**Task objective**
What is needed here is an exact repetition of the records below, beginning at the line that has "(Bindings req) = 3." and stopping after the line that has "rewrite filter_cons_False by".

**Saved entries**
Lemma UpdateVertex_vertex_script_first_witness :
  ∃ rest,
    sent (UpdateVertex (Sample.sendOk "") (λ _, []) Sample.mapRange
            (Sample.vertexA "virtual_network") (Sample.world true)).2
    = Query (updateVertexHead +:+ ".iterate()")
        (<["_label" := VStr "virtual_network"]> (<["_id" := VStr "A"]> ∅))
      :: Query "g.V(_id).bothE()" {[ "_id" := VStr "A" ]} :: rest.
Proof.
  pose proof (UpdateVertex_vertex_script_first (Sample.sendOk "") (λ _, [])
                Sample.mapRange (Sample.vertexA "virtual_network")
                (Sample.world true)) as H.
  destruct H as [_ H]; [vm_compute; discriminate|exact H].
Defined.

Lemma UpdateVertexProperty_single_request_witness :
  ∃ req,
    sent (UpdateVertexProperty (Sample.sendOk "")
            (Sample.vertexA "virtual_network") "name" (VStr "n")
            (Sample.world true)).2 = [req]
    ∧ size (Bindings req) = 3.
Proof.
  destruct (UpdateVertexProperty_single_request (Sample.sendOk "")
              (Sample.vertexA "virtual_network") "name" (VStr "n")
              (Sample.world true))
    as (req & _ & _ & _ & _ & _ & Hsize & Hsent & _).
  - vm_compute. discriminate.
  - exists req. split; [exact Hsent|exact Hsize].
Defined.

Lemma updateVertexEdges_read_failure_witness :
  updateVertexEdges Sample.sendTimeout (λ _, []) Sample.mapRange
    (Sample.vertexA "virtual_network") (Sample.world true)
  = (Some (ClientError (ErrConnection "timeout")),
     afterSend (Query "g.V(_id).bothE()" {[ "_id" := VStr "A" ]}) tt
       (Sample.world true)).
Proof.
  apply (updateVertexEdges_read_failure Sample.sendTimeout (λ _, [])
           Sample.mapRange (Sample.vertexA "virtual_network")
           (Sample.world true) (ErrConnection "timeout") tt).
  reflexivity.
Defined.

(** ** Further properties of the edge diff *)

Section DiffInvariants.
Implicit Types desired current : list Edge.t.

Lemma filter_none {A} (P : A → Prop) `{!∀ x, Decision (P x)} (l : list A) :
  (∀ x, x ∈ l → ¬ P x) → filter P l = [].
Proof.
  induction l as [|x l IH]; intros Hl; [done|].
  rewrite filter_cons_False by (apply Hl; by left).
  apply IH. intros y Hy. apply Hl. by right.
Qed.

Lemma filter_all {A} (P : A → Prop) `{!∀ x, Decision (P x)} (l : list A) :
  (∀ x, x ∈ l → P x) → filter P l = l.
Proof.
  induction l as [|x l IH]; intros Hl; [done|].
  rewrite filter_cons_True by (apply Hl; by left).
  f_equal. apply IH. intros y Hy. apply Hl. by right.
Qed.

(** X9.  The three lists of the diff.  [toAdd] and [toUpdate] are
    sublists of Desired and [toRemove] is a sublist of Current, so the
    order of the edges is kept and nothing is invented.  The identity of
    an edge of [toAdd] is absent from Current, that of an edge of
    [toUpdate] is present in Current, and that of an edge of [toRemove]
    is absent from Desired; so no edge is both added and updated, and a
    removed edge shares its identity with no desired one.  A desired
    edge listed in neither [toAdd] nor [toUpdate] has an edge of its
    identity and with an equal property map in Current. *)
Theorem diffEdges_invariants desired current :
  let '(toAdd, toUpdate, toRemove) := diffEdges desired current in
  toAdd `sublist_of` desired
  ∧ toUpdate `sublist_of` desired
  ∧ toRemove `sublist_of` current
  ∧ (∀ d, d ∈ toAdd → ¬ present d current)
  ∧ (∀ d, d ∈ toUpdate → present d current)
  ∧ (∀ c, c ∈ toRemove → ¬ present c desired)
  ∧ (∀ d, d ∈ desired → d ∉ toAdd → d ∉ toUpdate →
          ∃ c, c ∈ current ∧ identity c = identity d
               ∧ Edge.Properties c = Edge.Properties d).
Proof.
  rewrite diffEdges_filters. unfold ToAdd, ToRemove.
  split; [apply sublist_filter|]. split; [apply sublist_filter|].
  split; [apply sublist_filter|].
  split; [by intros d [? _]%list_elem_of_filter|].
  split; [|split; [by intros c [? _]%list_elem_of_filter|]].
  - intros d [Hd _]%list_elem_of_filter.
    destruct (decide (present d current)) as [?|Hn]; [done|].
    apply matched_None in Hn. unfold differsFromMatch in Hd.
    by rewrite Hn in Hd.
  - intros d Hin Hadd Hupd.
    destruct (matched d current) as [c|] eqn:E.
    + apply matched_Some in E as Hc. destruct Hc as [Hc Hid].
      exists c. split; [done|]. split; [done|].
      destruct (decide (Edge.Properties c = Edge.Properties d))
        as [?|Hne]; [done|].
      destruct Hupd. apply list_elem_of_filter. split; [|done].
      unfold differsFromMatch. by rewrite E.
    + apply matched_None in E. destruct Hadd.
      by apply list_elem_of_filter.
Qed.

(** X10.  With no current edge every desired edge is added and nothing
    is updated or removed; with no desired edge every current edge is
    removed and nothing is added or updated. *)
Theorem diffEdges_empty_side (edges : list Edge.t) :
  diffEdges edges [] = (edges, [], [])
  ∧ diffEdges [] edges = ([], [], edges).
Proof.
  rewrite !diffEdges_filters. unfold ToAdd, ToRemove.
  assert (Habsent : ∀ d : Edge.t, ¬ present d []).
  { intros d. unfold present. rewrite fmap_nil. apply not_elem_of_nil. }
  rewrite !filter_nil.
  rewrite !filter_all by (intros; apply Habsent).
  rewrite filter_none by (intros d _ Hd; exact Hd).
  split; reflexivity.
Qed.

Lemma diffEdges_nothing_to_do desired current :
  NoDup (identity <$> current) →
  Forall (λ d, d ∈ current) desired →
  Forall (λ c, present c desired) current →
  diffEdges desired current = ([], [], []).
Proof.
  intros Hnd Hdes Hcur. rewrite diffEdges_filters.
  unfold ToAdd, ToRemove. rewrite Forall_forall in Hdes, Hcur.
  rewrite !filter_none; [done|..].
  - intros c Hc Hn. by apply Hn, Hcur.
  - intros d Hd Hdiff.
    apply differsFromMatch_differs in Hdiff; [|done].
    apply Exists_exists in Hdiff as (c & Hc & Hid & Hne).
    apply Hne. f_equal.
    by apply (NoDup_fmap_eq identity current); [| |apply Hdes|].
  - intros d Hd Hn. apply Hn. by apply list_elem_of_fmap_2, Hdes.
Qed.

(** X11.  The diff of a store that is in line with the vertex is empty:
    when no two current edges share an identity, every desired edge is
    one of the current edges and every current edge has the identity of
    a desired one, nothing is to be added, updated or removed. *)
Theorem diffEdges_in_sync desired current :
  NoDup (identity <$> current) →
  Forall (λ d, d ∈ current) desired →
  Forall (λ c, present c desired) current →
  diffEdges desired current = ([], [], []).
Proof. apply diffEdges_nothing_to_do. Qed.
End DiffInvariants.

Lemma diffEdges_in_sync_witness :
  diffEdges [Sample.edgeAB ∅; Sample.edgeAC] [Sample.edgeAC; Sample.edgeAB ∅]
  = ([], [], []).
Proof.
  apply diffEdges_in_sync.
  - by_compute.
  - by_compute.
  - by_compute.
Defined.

**Output of the task**
    ∧ size (Bindings req) = 3.
Proof.
  destruct (UpdateVertexProperty_single_request (Sample.sendOk "")
              (Sample.vertexA "virtual_network") "name" (VStr "n")
              (Sample.world true))
    as (req & _ & _ & _ & _ & _ & Hsize & Hsent & _).
  - vm_compute. discriminate.
  - exists req. split; [exact Hsent|exact Hsize].
Defined.

Lemma updateVertexEdges_read_failure_witness :
  updateVertexEdges Sample.sendTimeout (λ _, []) Sample.mapRange
    (Sample.vertexA "virtual_network") (Sample.world true)
  = (Some (ClientError (ErrConnection "timeout")),
     afterSend (Query "g.V(_id).bothE()" {[ "_id" := VStr "A" ]}) tt
       (Sample.world true)).
Proof.
  apply (updateVertexEdges_read_failure Sample.sendTimeout (λ _, [])
           Sample.mapRange (Sample.vertexA "virtual_network")
           (Sample.world true) (ErrConnection "timeout") tt).
  reflexivity.
Defined.

(** ** Further properties of the edge diff *)

Section DiffInvariants.
Implicit Types desired current : list Edge.t.

Lemma filter_none {A} (P : A → Prop) `{!∀ x, Decision (P x)} (l : list A) :
  (∀ x, x ∈ l → ¬ P x) → filter P l = [].
Proof.
  induction l as [|x l IH]; intros Hl; [done|].
  rewrite filter_cons_False by (apply Hl; by left).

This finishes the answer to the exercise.